E não nos enganemos com as coincidências, pois elas não existem na alta política: o alvo é 2026. Este não é apenas mais um ano no calendário; é o horizonte de uma eleição presidencial decisiva. Quando a campanha sugere abandonar o "pé direito" justamente na alvorada de um ano eleitoral, a mensagem subliminar deixa de ser um sussurro e torna-se um grito. O trocadilho perde a inocência e revela sua natureza de guerra psicológica: trata-se de criar uma atmosfera onde a "Direita" — política e simbólica — é associada ao obsoleto, ao desnecessário, enquanto o "vale-tudo" dos "dois pés" é vendido como a liberdade moderna.
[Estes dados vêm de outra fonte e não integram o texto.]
(* ===== verification/Startup.v ===== *)
(** * Process start-up: main.py lines 15-45

    Importing [main] runs, in order: [load_dotenv()], which copies the
    variables of the [.env] file into [os.environ] without overriding
    variables already set; two [os.getenv] calls and a warning for each of
    GROQ_API_KEY and SUPABASE_URL that is unset or empty; the FastAPI
    application with its CORS middleware; and [Groq(api_key=GROQ_API_KEY)].
    The Groq constructor falls back to the GROQ_API_KEY variable when
    [api_key] is [None] and raises [GroqError] when that is unset too, so
    the import fails after the warning.

    The process is a record: [os.environ] and the [.env] file (both as
    association lists; the file is taken already parsed, as
    [dotenv_values] returns it), and the printed lines.  The result of a
    successful start is the application's configuration and the [env]
    record ([Services]) that the request handlers read. *)

From S2P Require Import Prelude PyValue Services.
From stdpp Require Import base list strings sets.
From Stdlib Require Import String.

Open Scope string_scope.
Open Scope py_scope.

Record process : Type := mk_process {
  environ : list (string * string);
  dotenv_file : list (string * string);
  out : list string
}.

Inductive startup_exc : Type := GroqError (msg : string).

Abbreviation StM := (PyM startup_exc process).

Fixpoint assoc (l : list (string * string)) (k : string) : option string :=
  match l with
  | [] => None
  | (k', v) :: l' => if String.eqb k k' then Some v else assoc l' k
  end.

(** [dotenv_values]: a dict, so the last assignment of a key wins. *)
Definition dotenv_lookup (file : list (string * string)) (k : string) : option string :=
  assoc (rev file) k.

(** [os.getenv(k)] *)
Definition os_getenv (k : string) : StM (option string) :=
  fun p => (Ret (assoc (environ p) k), p).

Definition st_print (s : string) : StM unit :=
  pmodify (fun p => mk_process (environ p) (dotenv_file p) (out p ++ [s])%list).

(** The variables [load_dotenv()] adds: each key of the file that
    [os.environ] lacks, with the file's value ([override=False]). *)
Definition dotenv_added (p : process) : list (string * string) :=
  omap (fun k => (fun v => (k, v)) <$>
                 match assoc (environ p) k with
                 | Some _ => None
                 | None => dotenv_lookup (dotenv_file p) k
                 end)
       (remove_dups (map fst (dotenv_file p))).

(** [load_dotenv()] *)
Definition load_dotenv : StM unit :=
  pmodify (fun p => mk_process (environ p ++ dotenv_added p)%list (dotenv_file p) (out p)).

(** [if not X:] on the value of [os.getenv]: unset or empty. *)
Definition falsy_var (o : option string) : bool :=
  match o with None => true | Some s => String.eqb s "" end.

Record cors_config : Type := mk_cors {
  allow_origins : list string;
  allow_credentials : bool;
  allow_methods : list string;
  allow_headers : list string
}.

Record app_config : Type := mk_app {
  app_title : string;
  cors : cors_config;
  groq_api_key : string;
  handler_env : env
}.

Definition origins : list string := ["http://localhost:3000"; "http://127.0.0.1:3000"].

Definition cors_middleware : cors_config := mk_cors origins true ["*"] ["*"].

Definition groq_missing_key : string :=
  "The api_key client option must be set either by passing api_key to the client or by setting the GROQ_API_KEY environment variable".

(** [Groq(api_key=key)] *)
Definition groq_client (key : option string) : StM string :=
  match key with
  | Some k => pret k
  | None =>
      let* fallback := os_getenv "GROQ_API_KEY" in
      match fallback with
      | Some k => pret k
      | None => praise (GroqError groq_missing_key)
      end
  end.

(** Lines 15-45 of main.py, then the [env] the handlers see through
    [os.environ]. *)
Definition startup : StM app_config :=
  load_dotenv ;;;
  let* groq := os_getenv "GROQ_API_KEY" in
  let* supabase_url := os_getenv "SUPABASE_URL" in
  (if falsy_var groq then st_print "WARNING: GROQ_API_KEY not found in .env file." else pret tt) ;;;
  (if falsy_var supabase_url then st_print "WARNING: SUPABASE_URL not found in .env file." else pret tt) ;;;
  let* key := groq_client groq in
  let* url := os_getenv "SUPABASE_URL" in
  let* skey := os_getenv "SUPABASE_KEY" in
  let* gkey := os_getenv "GROQ_API_KEY" in
  pret (mk_app "AI Code Review Agent" cors_middleware key (mk_env url skey gkey)).

(** ** What the handlers see *)

(** The value of a variable after [load_dotenv()]: the process's own, or
    else the file's last assignment. *)
Definition effective (p : process) (k : string) : option string :=
  match assoc (environ p) k with
  | Some v => Some v
  | None => dotenv_lookup (dotenv_file p) k
  end.

Lemma assoc_app l1 l2 k :
  assoc (l1 ++ l2)%list k = match assoc l1 k with Some v => Some v | None => assoc l2 k end.
Proof. induction l1 as [|[k' v] l1 IH]; simpl; [done|]. by destruct (String.eqb k k'). Qed.

Lemma assoc_not_key l k : k ∉ map fst l -> assoc l k = None.
Proof.
  induction l as [|[k' v] l IH]; simpl; [done|].
  intros Hk. apply not_elem_of_cons in Hk as [Hne Hk].
  destruct (String.eqb_spec k k'); [congruence | by apply IH].
Qed.

Lemma assoc_omap_keys (ks : list string) (g : string -> option string) k :
  NoDup ks ->
  assoc (omap (fun k' => (fun v => (k', v)) <$> g k') ks) k =
    if bool_decide (k ∈ ks) then g k else None.
Proof.
  induction 1 as [|k' ks Hk' _ IH]; simpl; [done|].
  destruct (g k') as [v|] eqn:Hg; simpl;
    destruct (String.eqb_spec k k') as [->|Hne];
    try (rewrite bool_decide_true by set_solver; by rewrite Hg);
    (etransitivity; [exact IH|]); repeat case_bool_decide; try done; set_solver.
Qed.

(** After [load_dotenv()], [os.getenv] sees the effective value. *)
Lemma load_dotenv_assoc p k :
  assoc (environ p ++ dotenv_added p)%list k = effective p k.
Proof.
  unfold effective, dotenv_added. rewrite assoc_app.
  destruct (assoc (environ p) k) as [v|] eqn:He; [done|].
  rewrite assoc_omap_keys by apply NoDup_remove_dups. rewrite He.
  case_bool_decide as Hin; [done|].
  unfold dotenv_lookup. symmetry. apply assoc_not_key.
  rewrite elem_of_remove_dups in Hin. rewrite map_rev, list_elem_of_In, <- in_rev.
  by rewrite <- list_elem_of_In.
Qed.

Ltac startup_step :=
  cbn -[assoc dotenv_added falsy_var]; rewrite ?load_dotenv_assoc.

(** C28: Start-up, against the effective environment ([os.environ], else
    the [.env] file): a warning is printed for GROQ_API_KEY and for
    SUPABASE_URL exactly when the variable is unset or empty, in that
    order.  The import then fails with [GroqError] exactly when
    GROQ_API_KEY is unset (an empty key passes).  Otherwise the
    application is configured with the key, and the handlers see the
    effective SUPABASE_URL, SUPABASE_KEY and GROQ_API_KEY. *)
Theorem startup_spec p :
  out (snd (startup p)) =
    (out p ++
     (if falsy_var (effective p "GROQ_API_KEY")
      then ["WARNING: GROQ_API_KEY not found in .env file."] else []) ++
     (if falsy_var (effective p "SUPABASE_URL")
      then ["WARNING: SUPABASE_URL not found in .env file."] else []))%list /\
  fst (startup p) =
    match effective p "GROQ_API_KEY" with
    | Some k => Ret (mk_app "AI Code Review Agent" cors_middleware k
                      (mk_env (effective p "SUPABASE_URL") (effective p "SUPABASE_KEY") (Some k)))
    | None => Raise (GroqError groq_missing_key)
    end.
Proof.
  unfold startup, pbind, load_dotenv, pmodify, os_getenv, pret, st_print, groq_client, praise.
  startup_step.
  destruct (falsy_var (effective p "GROQ_API_KEY")), (falsy_var (effective p "SUPABASE_URL"));
    startup_step; destruct (effective p "GROQ_API_KEY") eqn:Hg; startup_step; rewrite ?Hg;
    rewrite ?app_nil_r, <- ?app_assoc; split; reflexivity.
Qed.
(* ===== verification/Http.v ===== *)
(** * The HTTP surface (main.py)

    The three routes of the FastAPI application: [read_root] (GET /),
    [analyze_code] (POST /api/v1/analyze) and [get_history] (GET
    /api/v1/history), with what FastAPI does around a handler: the JSON
    body is validated against [CodeAnalysisRequest] (422 on failure), the
    [X-User-ID] header is read case-insensitively with the default
    ["demo-user"], an [HTTPException] becomes its status and detail, any
    other escaping exception a 500, and the value a handler returns is
    validated against the route's [response_model] and written as JSON.
    Unknown paths are 404, a known path with another method 405. *)

From S2P Require Import Prelude PyString PyValue Json Schema Store Services Analyze.
From stdpp Require Import base list strings.
From Stdlib Require Import ZArith String Ascii.

Open Scope string_scope.

Inductive http_method : Type := GET | POST.

Record http_request : Type := mk_http_request {
  method : http_method;
  path : string;
  headers : list (string * string);
  body : option pyval
}.

Inductive http_response : Type :=
| JsonResponse (status : Z) (content : pyval)
| ErrorResponse (status : Z) (detail : http_detail)
| ValidationErrorResponse (errs : list verr).

(** ** The [X-User-ID] header *)

Definition ascii_lower (c : ascii) : ascii :=
  let n := nat_of_ascii c in
  if ((65 <=? n) && (n <=? 90))%nat then ascii_of_nat (n + 32) else c.

Definition string_lower (s : string) : string :=
  string_of_list_ascii (map ascii_lower (list_ascii_of_string s)).

Fixpoint header_lookup (hs : list (string * string)) (name : string) : option string :=
  match hs with
  | [] => None
  | (k, v) :: hs' =>
      if String.eqb (string_lower k) (string_lower name) then Some v else header_lookup hs' name
  end.

(** [x_user_id: str = Header("demo-user", alias="X-User-ID")] *)
Definition x_user_id (hs : list (string * string)) : string :=
  default "demo-user" (header_lookup hs "X-User-ID").

(** ** Handlers *)

(** [read_root] *)
Definition read_root : pyval :=
  PDict [("status", PStr "Backend is running"); ("service", PStr "Code Analysis Agent")].

(** What FastAPI answers for an exception that escapes a handler. *)
Definition exception_response (e : py_exc) : http_response :=
  match e with
  | HTTPException st d => ErrorResponse st d
  | _ => ErrorResponse 500 (DetailText "Internal Server Error")
  end.

(** [get_history] of main.py: construct the service and read; an
    exception becomes [HTTPException(500, str(e))]. *)
Definition get_history_route (x_user : string) : M pyval :=
  ptry (let* svc := SupabaseService_init in get_history svc x_user)
       (fun e => praise (HTTPException 500 (DetailExcStr e))).

Section Routes.
Context (json_loads : string -> option pyval).

Definition validate_body (b : option pyval) : vres Main.CodeAnalysisRequest :=
  match b with
  | None => verror [LocKey "body"] Missing
  | Some v => Main.validate_request v
  end.

Definition analyze_route (hs : list (string * string)) (b : option pyval) : M http_response :=
  match validate_body b with
  | Invalid errs => pret (ValidationErrorResponse errs)
  | Valid request =>
      fun w =>
        match analyze_code json_loads request (x_user_id hs) w with
        | (Ret resp, w') => (Ret (JsonResponse 200 (Main.dump_api_response resp)), w')
        | (Raise e, w') => (Ret (exception_response e), w')
        end
  end.

(** [response_model=List[DBAnalysisRecord]]: the rows are validated
    before they are written; a row that does not fit is a server error. *)
Definition history_route (hs : list (string * string)) : M http_response :=
  fun w =>
    match get_history_route (x_user_id hs) w with
    | (Ret rows, w') =>
        match Models.validate_records rows with
        | Valid recs => (Ret (JsonResponse 200 (PList (map Models.dump_record recs))), w')
        | Invalid _ => (Ret (ErrorResponse 500 (DetailText "Internal Server Error")), w')
        end
    | (Raise e, w') => (Ret (exception_response e), w')
    end.

Definition handle (req : http_request) : M http_response :=
  let p := path req in
  if String.eqb p "/" then
    match method req with
    | GET => pret (JsonResponse 200 read_root)
    | POST => pret (ErrorResponse 405 (DetailText "Method Not Allowed"))
    end
  else if String.eqb p "/api/v1/analyze" then
    match method req with
    | POST => analyze_route (headers req) (body req)
    | GET => pret (ErrorResponse 405 (DetailText "Method Not Allowed"))
    end
  else if String.eqb p "/api/v1/history" then
    match method req with
    | GET => history_route (headers req)
    | POST => pret (ErrorResponse 405 (DetailText "Method Not Allowed"))
    end
  else pret (ErrorResponse 404 (DetailText "Not Found")).
End Routes.

(** ** Properties of the routes *)

(** The record the response model makes of a stored row. *)
Definition record_of_row (r : analyses_row) : Models.DBAnalysisRecord :=
  Models.mk_record (a_id r) (a_user_id r) (a_code_snippet r) (a_language r) (a_file_name r)
    (a_summary r) (a_optimized_code r) (a_issues_count r) (py_str_of_int (a_created_at r)).

(** Every row the store hands back passes [DBAnalysisRecord]. *)
Lemma validate_row loc r :
  Models.validate_record loc (analyses_row_to_py r) = Valid (record_of_row r).
Proof.
  destruct r as [i u c l fn sm oc ic ca].
  by destruct fn, sm, oc, ic.
Qed.

(** Validation of the rows the store returns. *)
Lemma validate_rows_valid rows :
  Models.validate_records (PList (map analyses_row_to_py rows)) = Valid (map record_of_row rows).
Proof.
  unfold Models.validate_records, v_list. generalize 0%nat.
  induction rows as [|r rows IH]; intros i; cbn [map v_items]; [done|].
  by rewrite validate_row, IH.
Qed.


(** C18: Every row the store returns passes the DBAnalysisRecord response model. *)
Lemma validate_rows rows :
  Models.validate_records (PList (map analyses_row_to_py rows)) = Valid (map record_of_row rows).
Proof. by apply validate_rows_valid. Qed.
Section RouteFacts.
Context (json_loads : string -> option pyval).

(** The history route on a configured world. *)
Lemma history_route_result hs w :
  env_ready (w_env w) ->
  fst (history_route hs w) =
    Ret (JsonResponse 200 (PList (map Models.dump_record (map record_of_row
      (if online (w_db w) then
         match pol_analyses (w_db w) with
         | Allow => sort_desc (rows_of_user (x_user_id hs) (analyses (w_db w)))
         | _ => []
         end
       else []))))).
Proof.
  intros He. destruct (SupabaseService_init_ok w He) as [svc Hs].
  unfold history_route, get_history_route, ptry.
  rewrite (pbind_run_ret _ _ _ _ _ Hs).
  pose proof (get_history_result svc (x_user_id hs) w) as Hg.
  destruct (get_history svc (x_user_id hs) w) as [o w'] eqn:E. simpl in Hg. subst o.
  simpl. destruct (online (w_db w)); [destruct (pol_analyses (w_db w))|]; try reflexivity.
  pose proof (validate_rows_valid (sort_desc (rows_of_user (x_user_id hs) (analyses (w_db w))))) as Hv.
  unfold Models.validate_records, v_list in Hv. by rewrite Hv.
Qed.


(** C10: The history route answers 200 with the caller's rows, newest first,
    as soon as the service is configured; an unreachable store or a
    restrictive policy gives 200 with an empty list. *)
Theorem history_route_ok hs w :
  env_ready (w_env w) ->
  fst (history_route hs w) =
    Ret (JsonResponse 200 (PList (map Models.dump_record (map record_of_row
      (if online (w_db w) then
         match pol_analyses (w_db w) with
         | Allow => sort_desc (rows_of_user (x_user_id hs) (analyses (w_db w)))
         | _ => []
         end
       else []))))).
Proof. by apply history_route_result. Qed.
(** C8: Without SUPABASE_URL the history route is a 500 carrying the
    [ValueError] of [SupabaseService.__init__]. *)
Theorem history_route_unconfigured hs w :
  SUPABASE_URL (w_env w) = None ->
  history_route hs w =
    (Ret (ErrorResponse 500 (DetailExcStr
       (ValueError "SUPABASE_URL and SUPABASE_KEY must be set in environment variables"))), w).
Proof.
  intros Hu. unfold history_route, get_history_route, SupabaseService_init, ptry, pbind, pget.
  by rewrite Hu.
Qed.

(** C7: A SUPABASE_URL that is set but is not an http(s) URL makes the
    history route a 500 carrying the [SupabaseException] of
    [create_client], raised inside the route's [try]; nothing is read. *)
Theorem history_route_invalid_url hs w url key :
  SUPABASE_URL (w_env w) = Some url -> SUPABASE_KEY (w_env w) = Some key ->
  url <> "" -> key <> "" -> url_ok url = false ->
  history_route hs w =
    (Ret (ErrorResponse 500 (DetailExcStr (SupabaseException "Invalid URL"))), w).
Proof.
  intros Hu Hk Hu' Hk' Hurl.
  unfold history_route, get_history_route, SupabaseService_init, ptry, pbind, pget.
  rewrite Hu, Hk. apply String.eqb_neq in Hu', Hk'. rewrite Hu', Hk'. simpl.
  unfold create_client. by rewrite Hu', Hk', Hurl.
Qed.

(** C9: A blank submission is a 400 at the HTTP level too, with nothing
    called and nothing written. *)
Theorem handle_blank_code hs code lang w :
  all_space (list_ascii_of_string code) ->
  handle json_loads (mk_http_request POST "/api/v1/analyze" hs
                       (Some (PDict [("code", PStr code); ("language", PStr lang)]))) w =
    (Ret (ErrorResponse 400 (DetailText "Code cannot be empty")), w).
Proof.
  intros Hb. unfold handle. simpl. unfold analyze_route. simpl.
  by rewrite analyze_code_blank_run.
Qed.
End RouteFacts.

(** ** Concrete requests *)

Definition unconfigured_world : world :=
  mk_world (mk_env None None None) (w_db scenario_world) (w_provider scenario_world) [].



Lemma history_route_ok_witness :
  env_ready (w_env scenario_world) /\
  fst (history_route [("x-user-id", "u1")] scenario_world) =
    Ret (JsonResponse 200 (PList (map Models.dump_record (map record_of_row
      (if online (w_db scenario_world) then
         match pol_analyses (w_db scenario_world) with
         | Allow => sort_desc (rows_of_user (x_user_id [("x-user-id", "u1")]) (analyses (w_db scenario_world)))
         | _ => []
         end
       else []))))).
Proof.
  split; [exact scenario_env_ready | exact (history_route_ok _ _ scenario_env_ready)].
Defined.

Lemma history_route_unconfigured_witness :
  SUPABASE_URL (w_env unconfigured_world) = None /\
  history_route [] unconfigured_world =
    (Ret (ErrorResponse 500 (DetailExcStr
       (ValueError "SUPABASE_URL and SUPABASE_KEY must be set in environment variables"))),
     unconfigured_world).
Proof. split; [reflexivity | exact (history_route_unconfigured [] unconfigured_world eq_refl)]. Defined.

Lemma handle_blank_code_witness :
  all_space (list_ascii_of_string "   ") /\
  handle json_loads
    (mk_http_request POST "/api/v1/analyze" []
       (Some (PDict [("code", PStr "   "); ("language", PStr "python")]))) scenario_world =
  (Ret (ErrorResponse 400 (DetailText "Code cannot be empty")), scenario_world).
Proof.
  assert (H : all_space (list_ascii_of_string "   ")) by repeat constructor.
  split; [exact H | exact (handle_blank_code _ _ _ _ _ H)].
Defined.

Definition bad_url_world : world :=
  mk_world (mk_env (Some "project.supabase.co") (SUPABASE_KEY (w_env scenario_world)) None)
           (w_db scenario_world) (w_provider scenario_world) [].

Lemma history_route_invalid_url_witness :
  SUPABASE_URL (w_env bad_url_world) = Some "project.supabase.co" /\
  history_route [] bad_url_world =
    (Ret (ErrorResponse 500 (DetailExcStr (SupabaseException "Invalid URL"))), bad_url_world).
Proof.
  split; [reflexivity|].
  exact (history_route_invalid_url [] bad_url_world "project.supabase.co"
           "eyJhbGciOiJIUzI1NiJ9.eyJyb2xlIjoic2VydmljZV9yb2xlIn0.c2ln"
           eq_refl eq_refl ltac:(discriminate) ltac:(discriminate) eq_refl).
Defined.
É a tentativa sutil de vencer a eleição antes mesmo que o primeiro voto seja depositado, moldando a linguagem e o imaginário do eleitor para rejeitar o conservadorismo como se fosse uma superstição ultrapassada.
O erro crasso dos estrategistas da marca, e da própria intelligentsia que aplaude tais manobras, foi subestimar a capacidade de leitura do público. Houve um tempo em que essas alfinetadas culturais passavam despercebidas, absorvidas passivamente por uma maioria silenciosa e desarticulada. Esse tempo acabou. A conexão imediata feita por figuras públicas e pela população nas redes — ligando a atriz ao seu viés político, a marca aos seus proprietários e o texto do comercial a um escárnio contra os valores conservadores em pleno ano de decisão nacional — demonstra um amadurecimento político formidável. O brasileiro médio percebeu que a cultura não é um terreno neutro. Percebeu que, quando liga a TV, está frequentemente sendo alvo de uma pedagogia sutil que visa reformar sua alma e induzir seu voto.
A reação, rotulada pela grande imprensa como "ataque" ou "polêmica", é, na verdade, um ato de legítima defesa cultural. O boicote, instrumento clássico da soberania do consumidor, surge aqui com uma roupagem moral. Por que deveria o cidadão conservador, que constitui a massa demográfica e econômica deste país, financiar com seu suor as empresas que desprezam seus valores e zombam de sua orientação política? A resposta da direita, ao vocalizar o repúdio e sugerir a migração para outras marcas, sinaliza o fim da hegemonia inconteste. O mercado, que é covarde por natureza e só respeita o lucro, recebeu o recado: a lacração tem um custo, e a fatura chegou.
O que assistimos neste episódio das Havaianas é paradigmático. Não se trata de chinelos de borracha; trata-se de ocupação de espaço. A esquerda, acostumada a reinar sozinha no imaginário popular, a ditar o que é "cool" e moderno, deparou-se com uma barreira intransponível: a realidade. E a realidade é que a maioria da população não quer ser reeducada por atrizes ou publicitários, muito menos ser induzida sutilmente a abandonar o "pé direito" nas urnas. O Brasil real, aquele que trabalha, reza e paga a conta, cansou de ser tratado como uma relíquia bárbara a ser civilizada pelo marketing. A cultura é um campo de batalha, e o lado que se calava decidiu, finalmente, falar a única língua que as corporações entendem: a do prejuízo.